Cuando llegó a la estación de Urquinaona, unos minutos después, los cuatro individuos bajaron del vagón detrás del denunciante. Él pensaba que ya había acabado todo, según ha descrito al dar su testimonio, pero de repente se notó en el suelo. Lo habían empujado junto a las escaleras, hacia el final del andén. Entonces empezaron a golpearlo. “Tenía sensación de estar rodeado, de estar acorralado”, ha agregado la víctima. Las imágenes recogidas en la estación de metro, retransmitidas durante el juicio, muestran sangre en su rostro. Hubo una lesión en el ojo y una herida que requirió sutura, además de moratones que aparecieron en los días posteriores. Ante la pregunta de los letrados, la víctima ha reconocido que después de estos hechos ha sufrido “ansiedad” al ir en el transporte público. Esto también lo llevó a irse de Barcelona por un tiempo. Además, ha añadido, si va con un chico le “cuesta mucho dar la mano”, y prefiere “no dar muestra de afecto en público para evitar problemas”.

“Es un crimen de odio para generar inseguridad a las personas LGTBI, para que no puedan acceder al espacio público con libertad”, ha destacado en una intervención previa al juicio la representante de la víctima, Laia Serra. La letrada también ha señalado la importancia de que tanto el Observatorio contra la Homofobia, el Ayuntamiento de Barcelona, la Generalitat y la Fiscalía en representación del Estado hayan “trabajado de manera coordinada” en este caso. “Los hechos habrían quedado impunes y hoy no serían juzgados”, ha considerado el regidor del Consistorio Marc Serra (Barcelona en comú) sobre el respaldo de estas entidades en el juicio: “Por lo tanto, creo que merece una reflexión sobre los recursos que destina el sistema judicial a atender estos casos tan graves”.

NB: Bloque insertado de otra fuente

Lemma pub_claim_outbox o l n : all_pres published_as (claim_outbox o l n).
Proof.
  unfold claim_outbox. apply all_pres_bind; [apply published_kept; keeps_tac|intros secs].
  apply all_pres_bind; [apply published_kept; keeps_tac|intros now]. apply all_pres_bind; [apply published_kept; keeps_tac|intros locked].
  apply all_pres_bind; [apply published_kept; keeps_tac|intros d]. apply all_pres_bind; [|intros u; apply published_kept; keeps_tac].
  intros env s res s' [= <- <-] Hp. by apply published_claimed.
Qed.

Lemma pub_publish_failure o i m n : all_pres published_as (record_publish_failure o i m n).
Proof.
  apply all_pres_bind; [apply pub_update_outbox; intros ? ? _; by repeat split|intros r]. apply published_kept. keeps_tac.
Qed.

Lemma pub_activate x : pres published_as (activate x).
Proof. unfold activate, update_node. pub_ops. Qed.

Lemma pub_reconcile_workflows limit : all_pres published_as (reconcile_workflows limit).
Proof.
  assert (forall l, keeps dispatches (complete_nodes l)) as H1.
  { induction l as [|x l IH]; simpl; unfold complete_node, update_node, outgoing; keeps_tac; exact IH. }
  assert (forall fuel l, pres published_as (propagate fuel l)) as H2.
  { induction fuel as [|fuel IH]; intros l; simpl; [kept|]. destruct l as [|x l]; [kept|].
    apply pres_bind; [|intros more; apply IH]. unfold propagate_one, update_node, outgoing.
    repeat first [apply pub_activate | apply pres_bind; [|intros ?] | case_match | kept; fail]. }
  assert (all_pres published_as reconcile_invocation) as H3.
  { apply all_pres_transaction. unfold finish.
    repeat first [apply H2 | apply pres_kept, H1 | apply pres_bind; [|intros ?] | case_match | kept; fail]. }
  induction limit as [|limit IH]; simpl; [apply published_kept; keeps_tac|].
  apply all_pres_bind; [exact H3|intros []; [|apply published_kept; keeps_tac]].
  apply all_pres_bind; [exact IH|intros n; apply published_kept; keeps_tac].
Qed.

Lemma pub_reconcile locked limit : all_pres published_as (reconcile locked limit).
Proof.
  apply all_pres_bind; [apply pub_reconcile_transaction|intros n]. apply all_pres_bind; [apply pub_reconcile_workflows|intros m].
  apply published_kept. keeps_tac.
Qed.

Lemma pub_cancel id : all_pres published_as (cancel_run id).
Proof.
  apply published_kept, keeps_transaction. unfold finish. keeps_tac; apply keeps_node_records.
Qed.

Lemma pub_start launch : all_pres published_as (start launch).
Proof.
  apply all_pres_transaction. apply pres_bind; [kept|intros n1]. apply pres_bind; [kept|intros n2].
  apply pres_bind; [kept|intros d]. destruct (invocation_for_request _ _) as [old|].
  { apply pres_bind; [apply pres_kept, keeps_replay|intros r; kept]. }
  apply pres_bind; [apply pres_kept, keeps_catalog|intros st]. destruct (negb _); [kept|].
  apply pres_bind; [kept|intros id]. apply pres_bind; [apply pres_kept; unfold insert_invocation; keeps_tac|intros []].
  apply pres_bind; [kept|intros n3]. apply pres_bind; [kept|intros n4].
  apply pres_bind; [apply pres_kept, kept_prepare_nodes|intros ids].
  apply pres_bind; [apply pres_kept; apply keeps_for; intros e; unfold insert_run_edge; keeps_tac|intros []].
  apply pres_bind; [apply pres_for; intros node; apply pres_bind; [kept|intros x; apply pub_activate]|intros []].
  apply pres_bind; [apply pres_kept, keeps_invocation|intros r; kept].
Qed.

Lemma pub_quiet :
  (forall o l n, all_pres published_as (claim_due_schedules o l n)) /\ (forall i r e n, all_pres published_as (set_schedule_enabled i r e n))
  /\ (forall r, all_pres published_as (claim_attempt r)) /\ (forall r, all_pres published_as (renew_lease r))
  /\ (forall r, all_pres published_as (record_attempt_output r)) /\ (forall r, all_pres published_as (complete_attempt r))
  /\ (forall r, all_pres published_as (record_worker_heartbeat r)).
Proof.
  split_and!; intros; apply published_kept;
    [unfold claim_due_schedules|unfold set_schedule_enabled|unfold claim_attempt|unfold renew_lease|unfold record_attempt_output
    |unfold complete_attempt|unfold record_worker_heartbeat];
    unfold bind_texts, bind_jsons;
    repeat first [apply kept_update_attempt | apply kept_update_run | apply kept_run_event | apply keeps_transaction
      | apply keeps_statement | apply keeps_check | apply keeps_bind; [|intros ?] | apply keeps_modify; intros ?; reflexivity
      | case_match | apply keeps_step; intros ? ?; reflexivity ].
Qed.

End Operations.
End Published.
(* ===== verification/ExecutionOutput.v ===== *)
(** * Output of an execution (execution/runner.rs, execution/live.rs)

    How a worker drains a child's pipe: bytes to lines, lossy decoding,
    redaction, the bounded tail a completion carries and the bounded live
    snapshots it uploads. *)

From S2P Require Import Prelude RustStr Json Inputs Names Text Domain Db Snapshot Store Scenario Redaction.
From Stdlib Require Import Ascii String.
From stdpp Require Import base numbers strings sorting gmap list.

Local Open Scope string_scope.
Local Open Scope Z_scope.

(** ** [String::from_utf8_lossy] *)

Definition byte_in (lo hi : Z) (a : ascii) : bool := in_range lo hi (byte_of a).

Definition replacement : string := String "239" (String "191" (String "189" "")).

(** The second byte a first byte of a longer sequence allows. *)
Definition second_ok (first second : ascii) : bool :=
  let b := byte_of first in
  if b =? 224 then byte_in 160 191 second
  else if b =? 237 then byte_in 128 159 second
  else if b =? 240 then byte_in 144 191 second
  else if b =? 244 then byte_in 128 143 second
  else byte_in 128 191 second.

(** The bytes that follow the first one: how many it announces. *)
Definition announced (first : ascii) : nat :=
  if byte_in 194 223 first then 1 else if byte_in 224 239 first then 2 else if byte_in 240 244 first then 3 else 0.

(** The longest valid start of a sequence, after its first byte: what it reads and whether it is complete. *)
Fixpoint continuation (missing : nat) (ok : ascii -> bool) (s : string) : string * bool :=
  match missing with
  | O => ("", true)
  | S missing =>
      match s with
      | String a s =>
          if ok a then let '(rest, complete) := continuation missing (byte_in 128 191) s in (String a rest, complete)
          else ("", false)
      | EmptyString => ("", false)
      end
  end.

Fixpoint lossy_fuel (fuel : nat) (s : string) : string :=
  match fuel, s with
  | S fuel, String a s =>
      if byte_of a <? 128 then String a (lossy_fuel fuel s)
      else match announced a with
      | O => replacement ++ lossy_fuel fuel s
      | n =>
          let '(read, complete) := continuation n (second_ok a) s in
          let rest := drop_bytes (String.length read) s in
          (if complete then String a read else replacement) ++ lossy_fuel fuel rest
      end
  | _, _ => ""
  end.

Definition from_utf8_lossy (bytes : string) : string := lossy_fuel (String.length bytes) bytes.

(** An incomplete sequence, a surrogate and a lone continuation byte. *)
Example lossy_examples :
  map from_utf8_lossy ["caf" ++ String "195" (String "169" ""); "a" ++ String "226" (String "130" "b");
                       String "237" (String "160" (String "128" "")); String "128" "x"]
  = ["caf" ++ String "195" (String "169" ""); "a" ++ replacement ++ "b";
     replacement ++ replacement ++ replacement; replacement ++ "x"].
Proof. reflexivity. Qed.

(** The text from the first boundary that leaves at most [limit] bytes. *)
Definition keep_last (limit : nat) (s : string) : string :=
  if (limit <? String.length s)%nat
  then drop_bytes (next_boundary (S (String.length s)) s (String.length s - limit)) s
  else s.

(** ** Lines *)

Definition OUTPUT_LIMIT : Z := 65536.

Definition omitted_line : string := "[output line exceeded 64 KiB; content omitted]".
Definition omitted_decoded : string := "[decoded output line exceeded 64 KiB; content omitted]".
(* ===== verification/Worker.v ===== *)
(** * The worker (services/worker/src/cli/actions/run.rs)

    The coordinator of one worker: how a delivery is claimed, executed under a
    renewed lease, completed and only then acknowledged; the upload of live
    output; its presence; the resolution of its Queue.  Its calls go to NATS
    and to the runner; what they answer is left open. *)

From S2P Require Import Prelude RustStr Json Inputs Names Text Domain Recurrence Db Snapshot Store Planner Scenario Pagination Futures WorkerControl Redaction ExecutionOutput Runner.
From Stdlib Require Import Ascii String.
From stdpp Require Import base numbers strings sorting gmap list.

Local Open Scope string_scope.
Local Open Scope Z_scope.

(** execution/event.rs *)
Inductive LogFormat : Type := LogPretty | LogJson.

Record Args : Type := mkArgs {
  ar_nats_url : string;
  ar_queue : string;
  ar_worker_id : string;
  ar_concurrency : Z;
  ar_dry_run : bool;
  ar_log_format : LogFormat;
}.

(** ** Awaited calls *)

Inductive AckKind : Type := Term | Nak (seconds : Z) | Progress.

(** What [select!] saw first. *)
Inductive WorkEvent : Type :=
| WorkFinished (r : result ExecutionResult string)
| HeartbeatTick.

(** The answer of a request whose reply may not come ([None]) or not decode. *)
Inductive Reply (A : Type) : Type := NoReply | Undecodable | Replied (a : A).
Arguments NoReply {A}.
Arguments Undecodable {A}.
Arguments Replied {A} a.

(** Requests carry the operation and the worker in their subject; a failed one
    answers with the text of its error.  [Emit] is the timeline's, [Elapsed] the
    clock since the delivery's start, [SpawnUploads] and [JoinUploads] start and
    await the task of [upload_live_output]; a tick is [false], and a heartbeat's
    answer [None], when the task was cancelled first. *)
Inductive WorkerCall : Type -> Type :=
| SendClaim (subject : string) (request : ClaimRequest) : WorkerCall (result ClaimResponse string)
| SendRenewal (subject : string) (request : LeaseRequest) : WorkerCall (result bool string)
| SendCompletion (subject : string) (request : CompletionRequest) : WorkerCall (result bool string)
| SendOutput (subject : string) (request : OutputSnapshotRequest) : WorkerCall (option bool)
| SendHeartbeat (subject : string) (request : WorkerHeartbeatRequest) : WorkerCall (option (result bool string))
| SendResolution (subject : string) (request : QueueResolutionRequest) : WorkerCall (Reply QueueResolutionResponse)
| StartExecution (secrets : list string) (execution : ExecutionSnapshot) (dry_run : bool) : WorkerCall unit
| NextWork : WorkerCall WorkEvent
| LiveSnapshot : WorkerCall Tails
| UploadTick : WorkerCall bool
| PresenceTick : WorkerCall bool
| SpawnUploads (attempt_id : Uuid) (worker_id : string) : WorkerCall unit
| JoinUploads : WorkerCall unit
| Emit (event : ExecutionEvent) : WorkerCall unit
| Elapsed : WorkerCall Z
| Sleep : WorkerCall unit
| AckWith (kind : AckKind) : WorkerCall (result unit string)
| DoubleAck : WorkerCall (result unit string).

Notation work := (future WorkerCall).

Definition control_subject (operation worker_id : string) : string :=
  "crono.worker.control." ++ operation ++ "." ++ worker_id.

(** [serde_json::from_slice::<DispatchEnvelope>] *)
Class EnvelopeJson : Type := { envelope_from_slice : string -> option DispatchEnvelope }.

Section Worker.
Context {SJ : SerdeJson} {EJ : EnvelopeJson}.

(** ** Execution under a lease *)

(** The loop of [run_with_heartbeat]; [None] while it still runs after [fuel] heartbeats. *)
Fixpoint heartbeat_loop (fuel : nat) (args : Args) (envelope : DispatchEnvelope)
  : work (option (result ExecutionResult string)) :=
  match fuel with
  | O => Return None
  | S fuel =>
      Await NextWork (fun event =>
        match event with
        | WorkFinished r => Return (Some r)
        | HeartbeatTick =>
            Await (SendRenewal (control_subject "renew" (ar_worker_id args))
                     {| le_attempt_id := de_attempt_id envelope; le_worker_id := ar_worker_id args |}) (fun renewed =>
              match renewed with
              | Err e => Return (Some (Err e))
              | Ok false => Return (Some (Err "worker lease expired during execution"))
              | Ok true =>
                  Await (AckWith Progress) (fun acked =>
                    match acked with
                    | Err e => Return (Some (Err ("failed to extend JetStream acknowledgement deadline: " ++ e)))
                    | Ok _ => heartbeat_loop fuel args envelope
                    end)
              end)
        end)
  end.

Definition run_with_heartbeat (fuel : nat) (args : Args) (envelope : DispatchEnvelope) (secrets : list string)
    (execution : ExecutionSnapshot) : work (option (result ExecutionResult string)) :=
  let dry_run := ar_dry_run args || es_dry_run execution in
  Await (StartExecution secrets execution dry_run) (fun _ => heartbeat_loop fuel args envelope).

(** An execution that could not be observed to its end. *)
Definition interrupted (error : string) : ExecutionResult :=
  {| er_succeeded := false; er_skipped := false; er_exit_code := None; er_stdout_tail := ""; er_stderr_tail := "";
     er_error := Some error; er_failure_phase := Some PhaseExecution |}.

Definition completion_of (args : Args) (envelope : DispatchEnvelope) (secrets : list string) (r : ExecutionResult)
  : CompletionRequest :=
  {| co_attempt_id := de_attempt_id envelope; co_worker_id := ar_worker_id args; co_succeeded := er_succeeded r;
     co_skipped := er_skipped r; co_exit_code := er_exit_code r; co_stdout_tail := er_stdout_tail r;
     co_stderr_tail := er_stderr_tail r; co_error := option_map (redact_text secrets) (er_error r) |}.

(** What [emit_result] shows. *)
Definition result_event (secrets : list string) (r : ExecutionResult) (elapsed_ms : Z) : ExecutionEvent :=
  if er_skipped r then RunSkipped "dry run" elapsed_ms
  else if er_succeeded r then RunCompleted elapsed_ms
  else RunFailed (default PhaseExecution (er_failure_phase r))
         (redact_text secrets (default "execution failed" (er_error r))) (er_exit_code r) elapsed_ms.

(** An event with the time since the start, then the acknowledgement. *)
Definition emit_and_settle (event : Z -> ExecutionEvent) (acknowledge : WorkerCall (result unit string)) : work bool :=
  Await Elapsed (fun elapsed_ms => Await (Emit (event elapsed_ms)) (fun _ => Await acknowledge (fun _ => Return true))).

(** The value: [false] while the execution still runs. *)
Definition execute_claimed (fuel : nat) (args : Args) (envelope : DispatchEnvelope) (execution : ExecutionSnapshot)
  : work bool :=
  Await (SpawnUploads (de_attempt_id envelope) (ar_worker_id args)) (fun _ =>
  Await (Emit (RunReceived (de_dispatch_id envelope) (es_trigger execution) (es_scheduled_at execution))) (fun _ =>
  Await (Emit (RunStarted (ar_dry_run args || es_dry_run execution))) (fun _ =>
  let secrets := from_inputs_and_arguments (es_inputs execution) (es_arguments execution) in
  then_ (run_with_heartbeat fuel args envelope secrets execution) (fun finished =>
    match finished with
    | None => Return false
    | Some finished =>
        Await JoinUploads (fun _ =>
        let r := match finished with Ok r => r | Err error => interrupted error end in
        Await (SendCompletion (control_subject "complete" (ar_worker_id args)) (completion_of args envelope secrets r))
          (fun confirmed =>
            match confirmed with
            | Ok true => emit_and_settle (result_event secrets r) DoubleAck
            | Ok false =>
                emit_and_settle (ResultReportingFailed "completion lost its worker lease" (er_succeeded r) (er_skipped r)) (AckWith Term)
            | Err _ =>
                emit_and_settle (ResultReportingFailed "completion was not confirmed" (er_succeeded r) (er_skipped r)) (AckWith (Nak 5))
            end))
    end)))).

(** ** Deliveries *)

(** [response.execution.filter(|_| response.claimed)] *)
Definition granted (response : ClaimResponse) : option ExecutionSnapshot :=
  if cr_claimed response then cr_execution response else None.

(** The value: [false] while the execution still runs. *)
Definition handle_message (fuel : nat) (args : Args) (queue_id : Uuid) (payload : string) : work bool :=
  match envelope_from_slice payload with
  | None => Await (AckWith Term) (fun _ => Return true)
  | Some envelope =>
      if negb (de_queue_id envelope =? queue_id)%N then Await (AckWith Term) (fun _ => Return true)
      else
        let claim := {| cl_run_id := de_run_id envelope; cl_attempt_id := de_attempt_id envelope; cl_queue_id := queue_id;
                        cl_worker_id := ar_worker_id args |} in
        Await (SendClaim (control_subject "claim" (ar_worker_id args)) claim) (fun answer =>
          match answer with
          | Err _ => Await (AckWith (Nak 5)) (fun _ => Return true)
          | Ok response =>
              match granted response with
              | None => Await DoubleAck (fun _ => Return true)
              | Some execution => execute_claimed fuel args envelope execution
              end
          end)
  end.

El Observatorio contra la Homofobia ha notificado 22 incidencias relacionadas con la discriminación LGTBI en el transporte público entre el 2020 y el 2021, además de otras ocho durante el presente año. Por su parte, el Consistorio notifica entorno a 80 agresiones homófobas al año, según ha apuntado Marc Serra, que también ha subrayado que la mayoría de denuncias consisten en “delitos contra la integridad moral, es decir, insultos y vejaciones”, lo que ha distinguido del juicio que se ha celebrado este viernes, un caso de agresión física que no representa “la mayoría” de los casos. Desde 2021, Transportes Metropolitanos de Barcelona (TMB) ha desarrollado un protocolo de actuación contra estos casos de discriminación, que consiste en reforzar la formación de los agentes que prestan atención al público, así como la coordinación con los Mossos d´Esquadra y la Guardia Urbana. También se ha incrementado la iluminación en las estaciones: “El caso que hoy llega a juicio”, ha señalado Serra, “ha servido también para transformar los espacios de transporte público de la ciudad”.